§ **ACTIVITY**
Could you copy exactly the lines from the one containing "in *. subst." through the last line of the records below, and nothing else?

§ **GIVEN DATA**
'''
(** C39: A script is accepted exactly when it compiles, every variable it reads is
    local, a known field, or a parameter of the given ABI, and its evaluation in
    the dummy scope is a boolean; the result then says that receipts are needed
    exactly when the script reads a receipt field. *)
Theorem validate_script_correct script abi c r :
  (validate_script script abi c).1 = Ok r ↔
  ∃ a, (analyze_script script c).1 = Ok a ∧
    (∀ field, field ∈ sa_accessed_variables a → field_allowed a abi field) ∧
    (∃ b, (eval_ast_with_scope (dummy_scope a) (sa_ast a)).1 = Ok (DBool b)) ∧
    vr_ast_analysis r = a ∧
    (vr_requires_receipt r = true ↔
       ∃ f, f ∈ sa_accessed_variables a ∧ f ∈ get_valid_receipt_rhai_paths).
Proof.
  unfold validate_script. destruct (analyze_script script c) as [[a|e] c'] eqn:Ea; cbn;
    [|split; [done|by intros (? & [=] & _)]].
  unfold validate_analysis. setoid_rewrite <- validate_return_type_Ok.
  set (need := set_any _ _).
  assert (need = true ↔ ∃ f, f ∈ sa_accessed_variables a ∧ f ∈ get_valid_receipt_rhai_paths) as Hneed.
  { unfold need. rewrite set_any_true. by setoid_rewrite bool_decide_eq_true. }
  pose proof (collect_result_unit_Ok (check_field a abi) (elements (sa_accessed_variables a))) as Hfields.
  setoid_rewrite elem_of_elements in Hfields. setoid_rewrite check_field_Ok in Hfields.
  destruct (collect_result _ _) as [us|e]; cbn in *.
  - destruct (validate_return_type a) as [[]|e] eqn:Er; cbn.
    + split.
      * intros [= <-]. exists a. split_and!; [done|by apply Hfields|done|done|exact Hneed].
      * intros (a' & [= <-] & _ & _ & Hast & Hr). destruct r as [a' b]; cbn in *. subst.
        do 2 f_equal. apply eq_true_iff_eq. by rewrite Hneed, Hr.
    + split; [done|]. intros (a' & [= <-] & _ & Hr & _). by rewrite Er in Hr.
  - split; [done|]. intros (a' & [= <-] & Hall & _). by apply Hfields in Hall.
Qed.
End RhaiTheorems.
'''
§ **WRITTEN ANSWER**
      * intros (a' & [= <-] & _ & _ & Hast & Hr). destruct r as [a' b]; cbn in *. subst.
        do 2 f_equal. apply eq_true_iff_eq. by rewrite Hneed, Hr.
    + split; [done|]. intros (a' & [= <-] & _ & Hr & _). by rewrite Er in Hr.
  - split; [done|]. intros (a' & [= <-] & Hall & _). by apply Hfields in Hall.
Qed.
End RhaiTheorems.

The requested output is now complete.